On posts like that, the comments pile up. Extra support is an unexpected byproduct of her blogging.

“It just makes you feel less alone,” she said. “I think a lot of military families feel alone.”

This is the Raineys’ second deployment. Bridget has developed strategies to get by. She runs. She has coffee with other Army wives. She keeps up with a long succession of dentist appointments and soccer games. All the while, she keeps writing. No subject is off limits. Sex. Wine consumption. Plastic surgery. Poop. (With pictures!)

She has a rule about not writing anything she wouldn’t tell her mother, her husband or her kids. Once in a while she skirts the line.

“I wrote a post, I thought it was hysterical, about (my husband) getting his vasectomy and he wrote me and said, 'Really?’ ”

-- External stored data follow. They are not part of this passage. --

(* ===== verification/RemoteRouter.v ===== *)
(** * The endpoints of the remote API

    src/src/api/remote/Router.cpp: the table of endpoints with its dispatch, the
    readers of request bodies, and the requests that start, stop and reconfigure the
    connection, whose answers wait for the engine or for a deadline. What the engine,
    the settings and the database say at a moment is an [Env]; the signals that a call
    into the engine raises before it returns are an argument. *)

From Stdlib Require Import Ascii String.
From S2P Require Import Prelude QtText Json.
From S2P Require ConnectionManager.
From S2P Require Import RemoteProtocol.

Local Open Scope Z_scope.
#[local] Set Warnings "-register-all".

(** ** Paths *)

Fixpoint matchSegments (want got : list qstring) (id : Z) : option Z :=
  match want, got with
  | [], [] => Some id
  | w :: want, g :: got =>
      if bool_decide (w = qs "{id}") then match toInt g with Some v => matchSegments want got v | None => None end
      else if bool_decide (w = g) then matchSegments want got id else None
  | _, _ => None
  end.
(** The id in the path, or -1 where the pattern has none. *)
Definition matchPath (pattern path : qstring) : option Z := matchSegments (split (ch "/") pattern) (split (ch "/") path) (-1).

He reminds her, on occasion, that his grandmother reads her blog, she said. Luckily, she tells him, grandma has a great sense of humor. He doesn’t read it regularly, she said. This drives her crazy.

I got a kick out of a post written when she hadn’t seen her husband for 141 days. (That’s 3,384 hours. 203,040 minutes. 12,182,400 seconds, she calculated.) She and another Army wife, Sara, went out to lunch and found themselves admiring the waiter. “Eye candy for their deprived little lives.”

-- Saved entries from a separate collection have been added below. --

(* ===== verification/VpnAuthReply.v ===== *)
(** * What an automatic answer of the sign-in controller holds

    [properReply] says what the reply to a challenge is, field by field and without the
    flag that vpnAuthControllerBuildFormAnswer threads through the form; [proper] of an
    answer adds where its code comes from. [buildReply_proper] is the refinement. *)

From Stdlib Require Import Ascii String.
From S2P Require Import Prelude QtText OtpBase32 OtpWire Otp VpnAuth.

Local Open Scope Z_scope.
#[local] Set Warnings "-register-all".

(** ** The specification *)

(** A stored entry is meant for a field when it names the key of the field, or names the
    field and holds a place for the code. *)
Definition meantFor (f : VpnAuthField) (n : OpenConnectFormEntry) : Prop :=
  promote n = false /\
  (entryKey n <> [] /\ entryKey n = submissionKey f \/
   entryKey n = [] /\ entryName n <> [] /\ entryName n = fieldName f /\ containsStr kOtpPlaceholder (entryValue n) = true).
#[export] Instance meantFor_dec f n : Decision (meantFor f n).
Proof. unfold meantFor. apply _. Defined.

Definition storedFor (entries : list OpenConnectFormEntry) (f : VpnAuthField) : option OpenConnectFormEntry :=
  last (List.filter (fun n => bool_decide (meantFor f n)) entries).

Section Replies.
Context (toLower : qstring -> qstring) (hmac : bytes -> bytes -> HashAlgorithm -> bytes).

(** A field that asks for the password itself, and not for a second one. *)
Definition asksPassword (entries : list OpenConnectFormEntry) (f : VpnAuthField) : bool :=
  bool_decide (storedFor entries f = None /\ fieldKind f = qs "password") && negb (vpnAuthControllerLooksLikeToken toLower f).

(** What a field gets, given the fields before it: the value stored for it; in a password
    field the password, once, and else the code; the user; or what the form came with. *)
Definition fieldValue (entries : list OpenConnectFormEntry) (creds : VpnCredentials) (code : qstring)
    (before : list VpnAuthField) (f : VpnAuthField) : option qstring :=
  match storedFor entries f with
  | Some n => Some (SubstituteOtp (entryValue n) code)
  | None =>
      if decide (fieldKind f = qs "password") then
        if asksPassword entries f && negb (existsb (asksPassword entries) before) && negb (isEmpty (credPassword creds))
        then Some (SubstituteOtp (credPassword creds) code) else Some code
      else if vpnAuthControllerLooksLikeUsername toLower f && negb (isEmpty (credUsername creds))
           then Some (SubstituteOtp (credUsername creds) code)
      else if isEmpty (value f) then None else Some (value f)
  end.

(** Every key of the form has the value of the last field under it, and no other key is sent. *)
Definition properForm (entries : list OpenConnectFormEntry) (creds : VpnCredentials) (code : qstring)
    (fs : list VpnAuthField) (form : gmap qstring qstring) : Prop :=
  (forall i f, fs !! i = Some f -> (forall j g, (i < j)%nat -> fs !! j = Some g -> submissionKey g <> submissionKey f) ->
     exists v, fieldValue entries creds code (take i fs) f = Some v /\ form !! submissionKey f = Some v) /\
  (forall k, k ∉ map submissionKey fs -> form !! k = None).

Definition properReply (o : Outbound) (c : VpnAuthChallenge) (creds : VpnCredentials) (code : qstring) (r : VpnAuthAnswer) : Prop :=
  match o with
  | OpenVPN _ _ _ =>
      secret r = code /\ formValues r = ∅ /\
      (kind c = qs "secret" /\ replyUsername r = [] /\ replyPassword r = [] \/
       kind c = qs "credentials" /\ (credUsername creds <> [] \/ credPassword creds <> []) /\
         replyUsername r = SubstituteOtp (credUsername creds) code /\ replyPassword r = SubstituteOtp (credPassword creds) code)
  | OpenConnect _ _ _ _ entries =>
      kind c = qs "form" /\ fields c <> [] /\ replyUsername r = [] /\ replyPassword r = [] /\ secret r = [] /\
      properForm entries creds code (fields c) (formValues r)
  | OtherOutbound => False
  end.

(** The answer's code is that of a valid entry when it was minted, and the reply is the
    one for its challenge. *)
Definition proper (a : AutoAnswer) : Prop :=
  id (answerTo a) <> [] /\ answerCode a <> [] /\
  (exists p, answerOtp a = Some p /\ Validate p = None /\ GenerateCode hmac (mintedAt_s a) p (-1) = Some (answerCode a)) /\
  properReply (answerBy a) (answerTo a) (answerCreds a) (answerCode a) (answerReply a).

(** ** The controller's replies are proper *)

Lemma entryMatches_meant f n : entryMatches f n = bool_decide (meantFor f n).
Proof.
  apply eq_true_iff_eq. rewrite bool_decide_eq_true. unfold entryMatches, meantFor.
  rewrite andb_true_iff, orb_true_iff, !andb_true_iff, !negb_true_iff, !bool_decide_eq_true.
  destruct (entryKey n), (entryName n); cbn [isEmpty]; naive_solver.
Qed.

Lemma storedFor_code entries f : last (List.filter (entryMatches f) entries) = storedFor entries f.
Proof. unfold storedFor. f_equal. apply filter_ext. intros n. apply entryMatches_meant. Qed.

Lemma fieldAnswer_value entries creds code before f :
  let used := existsb (asksPassword entries) before && negb (isEmpty (credPassword creds)) in
  fieldAnswer toLower entries (credUsername creds) (credPassword creds) code used f =
  (fun v => (v, existsb (asksPassword entries) (before ++ [f]) && negb (isEmpty (credPassword creds))))
    <$> fieldValue entries creds code before f.
Proof.
  cbv zeta. unfold fieldAnswer, fieldValue. rewrite storedFor_code, existsb_app. cbn [existsb]. rewrite orb_false_r.
  assert (asksPassword entries f = bool_decide (storedFor entries f = None /\ fieldKind f = qs "password") &&
    negb (vpnAuthControllerLooksLikeToken toLower f)) as -> by done.
  destruct (storedFor entries f) as [n|].
  { rewrite bool_decide_false by (by intros [? _]). cbn. by rewrite orb_false_r. }
  destruct (decide (fieldKind f = qs "password")) as [E|E].
  - rewrite !bool_decide_true by done. by destruct (vpnAuthControllerLooksLikeToken toLower f), (existsb _ before), (credPassword creds).
  - rewrite !bool_decide_false by (done || by intros [_ ?]). cbn [andb]. rewrite orb_false_r. by repeat case_match.
Qed.

Lemma answerFields_proper entries creds code fs : forall before out form,
  answerFields toLower entries (credUsername creds) (credPassword creds) code
    (existsb (asksPassword entries) before && negb (isEmpty (credPassword creds))) fs out = Some form ->
  (forall i f, fs !! i = Some f -> (forall j g, (i < j)%nat -> fs !! j = Some g -> submissionKey g <> submissionKey f) ->
     exists v, fieldValue entries creds code (before ++ take i fs) f = Some v /\ form !! submissionKey f = Some v) /\
  (forall k, k ∉ map submissionKey fs -> form !! k = out !! k).
Proof.
  induction fs as [|f fs IH]; intros before out form; cbn [answerFields]; [by intros [= <-]|].
  rewrite fieldAnswer_value. destruct (fieldValue entries creds code before f) as [v|] eqn:Ev; [|done]. cbn.
  intros [H1 H2]%IH. split.
  - intros [|i] g; cbn [lookup list_lookup take].
    + intros [= <-] Hl. exists v. rewrite app_nil_r. split; [done|]. rewrite H2; [apply lookup_insert_eq|].
      rewrite list_elem_of_fmap. intros (g & Eg & [j Hj]%list_elem_of_lookup). by apply (Hl (S j) g); [lia | | ].
    + intros Hg Hl. destruct (H1 i g Hg) as (u & Hu & Hf); [intros j h Hj Hh; apply (Hl (S j) h); [lia | done]|].
      exists u. split; [|done]. by rewrite <- app_assoc in Hu.
  - intros k Hk. cbn [map] in Hk. rewrite H2 by set_solver. apply lookup_insert_ne. set_solver.
Qed.

Lemma buildReply_proper o c creds code r : shapeFits o c creds = true -> buildReply toLower o c creds code = Some r ->
  properReply o c creds code r.
Proof.
  unfold shapeFits, buildReply, properReply. destruct o as [i u p|i u p d entries|]; [| |done].
  - rewrite orb_true_iff, andb_true_iff, !bool_decide_eq_true, negb_true_iff. intros Hs Hr. split; [|split].
    1, 2: by case_bool_decide; injection Hr as <-.
    destruct Hs as [E|[E Hn]]; rewrite E in Hr; injection Hr as <-; [by left|]. right. split_and!; try done.
    destruct (credUsername creds), (credPassword creds); naive_solver.
  - intros Hk%bool_decide_eq_true. unfold vpnAuthControllerBuildFormAnswer. destruct (fields c) as [|f fs] eqn:Ef; [done|].
    cbn [isEmpty]. destruct (answerFields _ _ _ _ _ _ _ _) as [form|] eqn:Ea; [|done]. cbn. case_bool_decide; [done|].
    intros [= <-]. split_and!; try done. cbn [formValues]. by apply (answerFields_proper entries creds code (f :: fs) [] ∅ form) in Ea.
Qed.
End Replies.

“He looked a little like Peeta from The Hunger Games – only hotter. He was also a very nice and attentive waiter,” she wrote.
“I know because (her friend’s son) “dropped” his fork on the floor at least 16 times. Each time, (the waiter) jogged to our table, bent over, and picked it up. Sara and I made sure Lucas had a steady supply of flatware.”

Relationships between wives during deployments gets close, fast. Months later, she played Sara’s “ deployment husband,” holding her hand through a C-section.

“To see the beginning of an amazing story appear, suddenly,” she wrote. “Both noisy and quiet, messy and perfect, alone and surrounded by love.”

Rainey’s posts aren’t long, but they nearly always have a brilliant (sometimes photographic) punch line.

Toward the end of the school year, she wrote a classic about cute, glue-gun-fashioned teacher gift suggestions found on Pinterest. There’s a whole craft vein in the world of Army wives. Rainey is not crafty. In the end, she settled on giving teachers bags containing Target gift cards and bottles of wine.

She took a picture of them and posted it.